» Input records:
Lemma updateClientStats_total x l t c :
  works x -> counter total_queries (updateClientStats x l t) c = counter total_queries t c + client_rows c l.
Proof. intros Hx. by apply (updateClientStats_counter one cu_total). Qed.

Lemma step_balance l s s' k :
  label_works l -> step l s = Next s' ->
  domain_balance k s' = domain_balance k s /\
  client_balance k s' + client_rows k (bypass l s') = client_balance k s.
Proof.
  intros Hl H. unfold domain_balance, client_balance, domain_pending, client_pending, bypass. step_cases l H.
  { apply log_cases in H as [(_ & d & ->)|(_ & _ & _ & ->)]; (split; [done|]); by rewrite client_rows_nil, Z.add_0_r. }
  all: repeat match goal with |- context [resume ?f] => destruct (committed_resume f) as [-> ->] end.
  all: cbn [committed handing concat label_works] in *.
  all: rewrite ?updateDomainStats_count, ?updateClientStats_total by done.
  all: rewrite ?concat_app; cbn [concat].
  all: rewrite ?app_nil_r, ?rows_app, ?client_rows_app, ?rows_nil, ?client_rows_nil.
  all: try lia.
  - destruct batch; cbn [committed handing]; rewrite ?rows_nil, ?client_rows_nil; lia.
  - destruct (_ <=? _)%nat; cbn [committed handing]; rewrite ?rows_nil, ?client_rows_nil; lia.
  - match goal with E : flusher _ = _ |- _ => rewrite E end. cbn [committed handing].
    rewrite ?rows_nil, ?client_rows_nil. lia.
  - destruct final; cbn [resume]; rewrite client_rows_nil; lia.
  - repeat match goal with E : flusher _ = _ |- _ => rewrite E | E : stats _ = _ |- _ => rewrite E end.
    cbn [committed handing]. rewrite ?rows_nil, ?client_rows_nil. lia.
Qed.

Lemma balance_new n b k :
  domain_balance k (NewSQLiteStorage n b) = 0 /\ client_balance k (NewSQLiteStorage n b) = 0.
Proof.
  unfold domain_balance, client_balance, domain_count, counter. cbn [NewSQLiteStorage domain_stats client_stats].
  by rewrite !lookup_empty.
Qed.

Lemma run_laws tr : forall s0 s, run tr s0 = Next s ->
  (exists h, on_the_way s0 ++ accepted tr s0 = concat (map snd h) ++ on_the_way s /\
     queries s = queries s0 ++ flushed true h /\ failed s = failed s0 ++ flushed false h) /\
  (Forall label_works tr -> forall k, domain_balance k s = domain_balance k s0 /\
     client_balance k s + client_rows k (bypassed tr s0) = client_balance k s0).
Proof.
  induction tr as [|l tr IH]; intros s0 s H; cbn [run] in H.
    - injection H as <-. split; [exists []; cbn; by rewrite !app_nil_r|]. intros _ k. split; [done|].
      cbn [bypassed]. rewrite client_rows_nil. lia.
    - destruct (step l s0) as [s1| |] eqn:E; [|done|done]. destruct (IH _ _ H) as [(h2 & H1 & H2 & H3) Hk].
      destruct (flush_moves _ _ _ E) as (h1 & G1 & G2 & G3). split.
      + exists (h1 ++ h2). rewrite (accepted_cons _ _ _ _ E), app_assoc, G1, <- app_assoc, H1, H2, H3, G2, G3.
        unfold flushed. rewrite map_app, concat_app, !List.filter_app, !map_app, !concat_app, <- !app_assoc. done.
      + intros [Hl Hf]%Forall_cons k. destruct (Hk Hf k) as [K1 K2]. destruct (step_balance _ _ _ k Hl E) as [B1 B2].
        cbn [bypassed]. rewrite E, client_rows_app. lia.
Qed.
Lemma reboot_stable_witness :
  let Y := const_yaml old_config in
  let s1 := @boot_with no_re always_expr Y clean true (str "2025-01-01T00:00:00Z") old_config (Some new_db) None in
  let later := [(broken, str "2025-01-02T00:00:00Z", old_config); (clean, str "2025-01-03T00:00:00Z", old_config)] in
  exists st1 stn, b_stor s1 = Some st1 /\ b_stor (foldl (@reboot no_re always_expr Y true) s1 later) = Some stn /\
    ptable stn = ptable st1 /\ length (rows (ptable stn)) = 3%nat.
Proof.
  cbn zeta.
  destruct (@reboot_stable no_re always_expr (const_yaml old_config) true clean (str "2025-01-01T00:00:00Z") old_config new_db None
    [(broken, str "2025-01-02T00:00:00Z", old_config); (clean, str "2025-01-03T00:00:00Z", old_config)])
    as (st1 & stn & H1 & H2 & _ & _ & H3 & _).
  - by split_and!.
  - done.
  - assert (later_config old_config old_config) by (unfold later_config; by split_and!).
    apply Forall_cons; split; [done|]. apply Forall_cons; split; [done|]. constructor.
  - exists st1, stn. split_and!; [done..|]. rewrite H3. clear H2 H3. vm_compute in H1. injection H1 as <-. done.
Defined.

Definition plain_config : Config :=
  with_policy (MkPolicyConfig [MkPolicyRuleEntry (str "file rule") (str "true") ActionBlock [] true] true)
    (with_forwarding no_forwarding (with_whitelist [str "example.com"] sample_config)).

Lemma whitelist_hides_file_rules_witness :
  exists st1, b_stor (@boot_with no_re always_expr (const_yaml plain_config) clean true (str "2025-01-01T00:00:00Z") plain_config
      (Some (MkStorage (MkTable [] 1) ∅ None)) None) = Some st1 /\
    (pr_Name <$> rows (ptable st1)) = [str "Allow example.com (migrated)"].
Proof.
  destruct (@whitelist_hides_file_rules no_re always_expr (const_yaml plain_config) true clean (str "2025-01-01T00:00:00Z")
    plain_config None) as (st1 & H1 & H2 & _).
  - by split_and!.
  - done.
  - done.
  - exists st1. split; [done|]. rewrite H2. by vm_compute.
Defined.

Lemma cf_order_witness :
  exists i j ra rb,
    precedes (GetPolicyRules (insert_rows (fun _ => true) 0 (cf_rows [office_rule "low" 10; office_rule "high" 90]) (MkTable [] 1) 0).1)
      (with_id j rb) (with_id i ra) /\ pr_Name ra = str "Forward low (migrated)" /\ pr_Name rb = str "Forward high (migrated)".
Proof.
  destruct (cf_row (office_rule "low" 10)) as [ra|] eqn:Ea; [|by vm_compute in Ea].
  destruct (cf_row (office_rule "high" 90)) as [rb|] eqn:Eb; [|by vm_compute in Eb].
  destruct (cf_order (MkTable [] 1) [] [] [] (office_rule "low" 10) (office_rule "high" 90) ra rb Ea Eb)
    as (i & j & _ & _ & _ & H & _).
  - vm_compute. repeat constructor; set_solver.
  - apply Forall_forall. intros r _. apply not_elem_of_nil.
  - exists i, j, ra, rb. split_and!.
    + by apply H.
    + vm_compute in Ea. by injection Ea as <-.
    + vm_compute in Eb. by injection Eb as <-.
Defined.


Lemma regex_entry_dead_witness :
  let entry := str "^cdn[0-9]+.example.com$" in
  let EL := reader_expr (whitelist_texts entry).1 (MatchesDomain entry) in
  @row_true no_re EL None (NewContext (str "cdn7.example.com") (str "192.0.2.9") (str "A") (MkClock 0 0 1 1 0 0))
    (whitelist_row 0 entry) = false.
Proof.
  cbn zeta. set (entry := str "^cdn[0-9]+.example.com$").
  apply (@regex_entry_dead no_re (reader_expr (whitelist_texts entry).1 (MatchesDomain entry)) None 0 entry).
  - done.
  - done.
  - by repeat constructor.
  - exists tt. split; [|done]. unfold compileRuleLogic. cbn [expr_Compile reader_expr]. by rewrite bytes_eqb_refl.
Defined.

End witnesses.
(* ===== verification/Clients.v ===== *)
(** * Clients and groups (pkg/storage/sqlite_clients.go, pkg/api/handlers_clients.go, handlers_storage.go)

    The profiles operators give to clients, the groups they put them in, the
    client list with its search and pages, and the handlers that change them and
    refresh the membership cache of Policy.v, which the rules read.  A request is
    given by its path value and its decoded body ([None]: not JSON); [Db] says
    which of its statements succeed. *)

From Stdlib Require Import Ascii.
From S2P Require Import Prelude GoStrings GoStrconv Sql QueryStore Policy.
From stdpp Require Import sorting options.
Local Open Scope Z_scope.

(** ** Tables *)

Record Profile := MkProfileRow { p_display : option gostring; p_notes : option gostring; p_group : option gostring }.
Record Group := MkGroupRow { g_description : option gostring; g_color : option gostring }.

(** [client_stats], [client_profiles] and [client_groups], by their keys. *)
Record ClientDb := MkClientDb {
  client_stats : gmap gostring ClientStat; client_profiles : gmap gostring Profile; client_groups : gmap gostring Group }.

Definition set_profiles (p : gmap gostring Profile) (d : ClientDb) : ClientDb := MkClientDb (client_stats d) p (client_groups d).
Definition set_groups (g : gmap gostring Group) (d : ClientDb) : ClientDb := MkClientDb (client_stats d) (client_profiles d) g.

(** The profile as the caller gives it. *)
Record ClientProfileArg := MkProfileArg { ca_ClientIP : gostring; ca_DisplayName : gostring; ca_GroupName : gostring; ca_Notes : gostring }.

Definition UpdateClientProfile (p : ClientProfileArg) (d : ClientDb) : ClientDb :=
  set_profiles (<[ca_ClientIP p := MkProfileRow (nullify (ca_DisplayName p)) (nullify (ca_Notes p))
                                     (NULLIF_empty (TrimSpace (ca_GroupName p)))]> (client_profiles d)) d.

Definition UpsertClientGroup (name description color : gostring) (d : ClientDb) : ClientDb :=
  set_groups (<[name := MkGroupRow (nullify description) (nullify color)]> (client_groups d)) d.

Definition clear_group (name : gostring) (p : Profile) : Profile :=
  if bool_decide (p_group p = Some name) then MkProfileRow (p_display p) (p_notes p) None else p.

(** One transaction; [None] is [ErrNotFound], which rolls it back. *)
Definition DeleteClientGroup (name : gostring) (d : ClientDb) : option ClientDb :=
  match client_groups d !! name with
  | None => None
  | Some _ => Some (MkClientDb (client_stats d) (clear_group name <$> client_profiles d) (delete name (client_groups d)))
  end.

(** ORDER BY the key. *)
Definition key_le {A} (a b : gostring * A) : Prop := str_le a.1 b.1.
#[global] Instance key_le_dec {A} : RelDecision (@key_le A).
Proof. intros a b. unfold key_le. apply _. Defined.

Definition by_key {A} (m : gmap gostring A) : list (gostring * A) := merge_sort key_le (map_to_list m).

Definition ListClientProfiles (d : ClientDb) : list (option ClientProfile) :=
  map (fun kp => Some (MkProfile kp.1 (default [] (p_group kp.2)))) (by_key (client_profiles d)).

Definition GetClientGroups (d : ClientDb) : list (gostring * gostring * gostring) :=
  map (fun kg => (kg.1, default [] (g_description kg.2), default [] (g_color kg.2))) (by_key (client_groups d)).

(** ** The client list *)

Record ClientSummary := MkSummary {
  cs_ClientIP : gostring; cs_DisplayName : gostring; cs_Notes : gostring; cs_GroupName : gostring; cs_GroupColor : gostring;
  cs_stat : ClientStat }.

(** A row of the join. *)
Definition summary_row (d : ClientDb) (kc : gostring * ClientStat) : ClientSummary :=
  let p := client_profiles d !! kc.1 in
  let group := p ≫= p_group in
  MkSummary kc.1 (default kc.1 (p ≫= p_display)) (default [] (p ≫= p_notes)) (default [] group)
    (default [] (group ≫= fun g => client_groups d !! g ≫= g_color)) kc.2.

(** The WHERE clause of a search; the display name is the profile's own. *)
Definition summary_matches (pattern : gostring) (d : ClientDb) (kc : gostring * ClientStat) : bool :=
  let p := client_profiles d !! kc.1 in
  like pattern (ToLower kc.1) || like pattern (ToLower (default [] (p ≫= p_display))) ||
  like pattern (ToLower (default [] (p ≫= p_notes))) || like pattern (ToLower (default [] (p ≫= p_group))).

» Try it:
Starting at the line above that holds "apply log_cases in" and ending at the line that holds "all: rewrite ?updateDomainStats_count, ?updateClientStats_total", transcribe each line exactly and include no other lines.

» Task solution:
  { apply log_cases in H as [(_ & d & ->)|(_ & _ & _ & ->)]; (split; [done|]); by rewrite client_rows_nil, Z.add_0_r. }
  all: repeat match goal with |- context [resume ?f] => destruct (committed_resume f) as [-> ->] end.
  all: cbn [committed handing concat label_works] in *.
  all: rewrite ?updateDomainStats_count, ?updateClientStats_total by done.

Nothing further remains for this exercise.